Myth No. 5: I don't eat much meat, so I'm OK.
Fact: You might not have a T-bone or ribs every night, but you're probably eating more animal products than you think. Order a buttered bacon, egg and cheese biscuit and that's four animal proteins in one. Add a carton of milk and that's five. "Trying to cut back on animal products can make a big difference," Jordanhazy said. Aim for no more than three to four a day.
Savvy substitutes: Instead of that biscuit, top a slice of whole grain toast with avocado, spinach, egg whites and a drizzle of olive oil.
Instead of PB&J on white bread, spread a piece of whole grain toast with natural peanut or almond butter, add sliced banana and sprinkle on some chia seeds.

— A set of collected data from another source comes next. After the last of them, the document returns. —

(* ===== verification/Pipeline.v ===== *)
(** * Pipeline: from a file to a result and to a grid

    The components composed as a program that uses the library composes
    them: [read_csv] builds the table, [evaluate_dax] queries it and
    [Display] prints it.  Nothing here is new code: the theorems are about
    [read_csv] of [src/src/io.rs], [evaluate_dax] and [fmt] of
    [src/src/table.rs] and [tokenize] of [src/dax-macro-impl/src/lib.rs],
    and they are proved from the theorems of the components.

    [number_fields j rows] is the reference for a query: the fields at
    position [j] of the lines that have one and that read as a number.
    [complete header rows] says that every line has a field for every
    name of the first line; it is what makes the columns of the table one
    length, and the text of the table the same in every order of the hash
    map. *)

From Stdlib Require Import String.
From stdpp Require Import gmap.
From S2P Require Import Prelude F64 Chars Errors Types Collections TableOps Render FromStr.
From S2P Require Import Lexer Evaluate Io.

(** ** Reference *)

(** The numbers of the fields at position [j]. *)
Definition number_fields (j : nat) (rows : list rstring) : list f64 :=
  omap (fun row => field j row ≫= f64_from_str) rows.

(** Every line has a field for every name. *)
Definition complete (header : rstring) (rows : list rstring) : Prop :=
  Forall (fun row => length (split (ch ",") header) <= length (split (ch ",") row)) rows.

#[export] Instance complete_dec header rows : Decision (complete header rows).
Proof. unfold complete. apply _. Defined.

(** ** From the file to the columns *)

Section PipelineFacts.
Implicit Types (header h : rstring) (rows : list rstring) (j : nat).

Lemma as_number_parse_value value : as_number (parse_value value) = f64_from_str value.
Proof.
  unfold parse_value. destruct (f64_from_str value); [done|].
  by repeat case_match.
Qed.

Lemma numbers_column_of j rows : numbers (column_of j rows) = number_fields j rows.
Proof.
  induction rows as [|row rows IH]; [done|].
  rewrite column_of_cons, numbers_app, IH. unfold number_fields. cbn.
  destruct (field j row) as [value|]; cbn; [|done].
  rewrite <- as_number_parse_value. by destruct (parse_value value).
Qed.

Lemma complete_column_length header rows j :
  complete header rows -> j < length (split (ch ",") header) ->
  length (column_of j rows) = length rows.
Proof.
  intros Hc Hj. apply length_omap_all. eapply Forall_impl; [exact Hc|].
  intros row Hrow. apply fmap_is_Some. unfold field. apply lookup_lt_is_Some.
  simpl in Hrow. lia.
Qed.

(** The table of a file with complete lines has one value per line in
    every column. *)
Lemma csv_rectangular header rows :
  complete header rows ->
  rectangular (length rows) (build_table (csv_state header rows)).
Proof.
  intros Hc. apply map_Forall_lookup_2. intros name values Hv.
  apply build_table_columns in Hv as (j & Hh%lookup_lt_Some & Hv).
  rewrite csv_state_column in Hv by done. injection Hv as <-.
  by eapply complete_column_length.
Qed.

(** In a first line without a repeated name every name reads the column
    of its position. *)
Lemma csv_column header rows j h :
  NoDup (split (ch ",") header) -> split (ch ",") header !! j = Some h ->
  Table.get_column (build_table (csv_state header rows)) h = Some (column_of j rows).
Proof.
  intros Hnd Hj. eapply build_table_lookup; [done| |].
  - apply csv_state_column. by eapply lookup_lt_Some.
  - intros k Hk Hh. pose proof (NoDup_lookup _ _ _ _ Hnd Hj Hh). lia.
Qed.

(** Every line has a first field. *)
Lemma first_column_length rows : length (column_of 0 rows) = length rows.
Proof.
  apply length_omap_all, Forall_forall. intros row _.
  apply fmap_is_Some. unfold field. apply lookup_lt_is_Some.
  pose proof (split_not_nil (ch ",") row). destruct (split _ row); simpl; [done|lia].
Qed.

(** A column as long as the file has a field on every line. *)
Lemma column_length_complete rows j :
  length (column_of j rows) = length rows ->
  Forall (fun row => j < length (split (ch ",") row)) rows.
Proof.
  intros Hl%length_omap_all_inv. eapply Forall_impl; [exact Hl|].
  intros row Hr%fmap_is_Some. by apply lookup_lt_is_Some.
Qed.

(** The table of a file without a repeated name has columns of one length
    only when every line is complete. *)
Lemma csv_rectangular_complete header rows n :
  NoDup (split (ch ",") header) ->
  rectangular n (build_table (csv_state header rows)) -> complete header rows.
Proof.
  intros Hnd Hrect.
  destruct (split (ch ",") header) as [|h hs] eqn:Eh using rev_ind;
    [by apply split_not_nil in Eh|]. clear IHhs.
  assert (exists h0, (hs ++ [h]) !! 0 = Some h0) as [h0 H0]
    by (destruct hs; simpl; eauto).
  rewrite <- Eh in Hnd, H0.
  pose proof (Hrect _ _ (csv_column header rows 0 h0 Hnd H0)) as Hn. simpl in Hn.
  rewrite first_column_length in Hn.
  assert (split (ch ",") header !! length hs = Some h) as Hlast
    by (rewrite Eh; apply list_lookup_middle; done).
  pose proof (Hrect _ _ (csv_column header rows _ h Hnd Hlast)) as Hl. simpl in Hl.
  rewrite <- Hn in Hl. apply column_length_complete in Hl.
  unfold complete. rewrite Eh, length_app. simpl.
  eapply Forall_impl; [exact Hl|]. intros row Hr. simpl in Hr. lia.
Qed.

(** The table of a file with a first line has a column. *)
Lemma csv_columns_nonempty header rows :
  TableOps.columns (build_table (csv_state header rows)) <> ∅.
Proof.
  destruct (split (ch ",") header) as [|h hs] eqn:Eh using rev_ind;
    [by apply split_not_nil in Eh|]. clear IHhs.
  intros He. assert (length (hs ++ [h]) = S (length hs)) as Hl
    by (rewrite length_app; simpl; lia).
  pose proof (build_table_lookup (csv_state header rows) (length hs) h
                (column_of (length hs) rows)) as Hb.
  unfold Table.get_column in Hb. rewrite He, lookup_empty in Hb.
  discriminate Hb.
  - simpl. rewrite Eh. by apply list_lookup_middle.
  - apply csv_state_column. rewrite Eh. lia.
  - intros k Hk. simpl. rewrite Eh, lookup_ge_None_2; [done|lia].
Qed.

End PipelineFacts.

(** An empty file is read as the table without columns, which [Display]
    does not print: it panics. *)
Lemma csv_empty_file `{HashOrder} :
  read_csv_text [] = Ok Table.new /\ fmt Table.new = None.
Proof. split; [done|]. unfold fmt. by rewrite (proj2 (fmt_panics Table.new)). Qed.

(** ** Properties *)

Section PipelineProperties.
Context `{HU : Unicode} `{HP : Probe (list HasherWrite)} `{HO : HashOrder}.
Implicit Types (header h rest : rstring) (rows : list rstring) (j : nat).

(** C16: a sum over a column of a file: for a file that is read without
    a failure and a name [h] of its first line without a closing bracket,
    the expression [SUM([h])], whatever follows it, evaluates on the table
    of the file to the sum, from [0.0] and in the order of the lines, of
    the fields at the last position of [h] that read as numbers; lines
    without such a field and fields that are no number are skipped. *)
Theorem csv_sum header rows j h rest :
  split (ch ",") header !! j = Some h ->
  (forall k, j < k -> split (ch ",") header !! k <> Some h) ->
  Forall (fun c => column_char c = true) h ->
  exists table,
    read_csv (Ok (Ok <$> header :: rows)) = Ok table /\
    evaluate_dax table (str "SUM([" ++ h ++ ch "]" :: rest) =
    DaxResult.Number (fsum (number_fields j rows)).
Proof.
  intros Hj Hlast Hh. destruct (read_csv_columns header rows) as (table & Hr & Hc & _).
  exists table. split; [done|].
  assert (is_name (str "SUM")) by (split; [done|by repeat constructor]).
  change (str "SUM([" ++ h ++ ch "]" :: rest)
    with (str "SUM" ++ ch "(" :: ch "[" :: h ++ ch "]" :: rest).
  rewrite evaluate_dax_call by done. change (dispatch table (str "SUM"))
    with (Some (Table.sum table, "SUM"%string)).
  unfold column_result.
  by rewrite sum_spec, (Hc j h Hj Hlast), <- numbers_column_of.
Qed.

(** C17: a file with complete lines prints as a grid, and only such a
    file prints in one way: when every line after the first has a field for
    every name of the first, the table of the file has one value per line
    in every column, and its text is a top border, the line of the names, a
    separator, one row per line and a bottom border, the same in every
    order of the hash map; and when the names of the first line are
    different and a line is short, there are two orders of the hash map in
    which the table is written differently. *)
Theorem csv_fmt header rows :
  exists table,
    read_csv (Ok (Ok <$> header :: rows)) = Ok table /\
    (complete header rows ->
     rectangular (length rows) table /\
     (forall o, fmt_lines (H := o) table = fmt_lines (H := HO) table) /\
     exists top names sep grid bottom,
       fmt_lines table = Some ([top; names; sep] ++ grid ++ [bottom]) /\
       length grid = length rows) /\
    (NoDup (split (ch ",") header) ->
     (forall o1 o2, fmt_lines (H := o1) table = fmt_lines (H := o2) table) ->
     complete header rows).
Proof.
  exists (build_table (csv_state header rows)). split_and!; [apply read_csv_lines|..].
  - intros Hc. pose proof (csv_rectangular header rows Hc) as Hrect.
    destruct (fmt_grid _ _ (csv_columns_nonempty header rows) Hrect)
      as (b & top & names & sep & grid & bottom & Hf & Hl & _).
    split_and!; [done|intros o; by apply (fmt_lines_order _ _ _ _ Hrect)|eauto 10].
  - intros Hnd [n Hrect]%fmt_lines_rectangular. by eapply csv_rectangular_complete.
Qed.

End PipelineProperties.

(** ** Witnesses *)

Lemma csv_sum_witness :
  exists table,
    read_csv (Ok (Ok <$> str "Product,Sales" :: [str "Apple,100"; str "Pear"; str "Plum,x"; str "Fig,2.5"])) = Ok table /\
    evaluate_dax (H := ascii_unicode) (H0 := exact_probe _) table
      (str "SUM([Sales]) / 2") = DaxResult.Number 102.5.
Proof.
  exact (csv_sum (HU := ascii_unicode) (HP := exact_probe _) (str "Product,Sales")
           [str "Apple,100"; str "Pear"; str "Plum,x"; str "Fig,2.5"] 1
           (str "Sales") (str ") / 2") eq_refl
           ltac:(intros k Hk; do 2 (destruct k as [|k]; [lia|]); by vm_compute)
           ltac:(by repeat constructor)).
Defined.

Instead of a chef's salad with meats, cheeses, eggs and ranch dressing, whip up a spinach salad with grilled salmon, almonds, strawberries, some feta cheese crumbles and a dressing of olive oil and vinegar.
You'll be doing yourself a favor, Jordanhazy said, if you use a 9-inch plate at mealtime and fill half of it with nonstarchy vegetables (watch out for sneaky starches in potatoes, green peas, corn and beans); a quarter of the plate with protein; and a quarter with carbohydrates or starches. Keep in mind that one serving of meat is 3 to 4 ounces. That's roughly the size of the palm of your hand.
Want to know how your cholesterol stacks up? Novant Health offers community health screenings that include a free cholesterol check and advice. For information, visit NovantHealth.org/RemarkableYou.
About your cholesterol score
The American Heart Association recommends adults 20 and older have their cholesterol checked every four to six years. The blood test will show your cholesterol levels in milligrams per deciliter of blood (mg/dL).
Your total cholesterol is the sum of three numbers: HDL (high-density lipoprotein — that's the good stuff); LDL (low-density lipoprotein — the bad stuff); and 20 percent of the triglycerides, or fats, in your blood.
Traditionally, the goal has been a total of 200 mg/dL or less; LDL below 100 mg/dL; HDL of 40 mg/dL or more; and triglycerides of 150 mg/dL.
Today, though, doctors look beyond those numbers to gauge your risk for heart disease and whether you might need medicine to help keep your numbers in balance. They also consider your family history, whether you smoke or are a heavy drinker, are sedentary, overweight or have type 2 diabetes.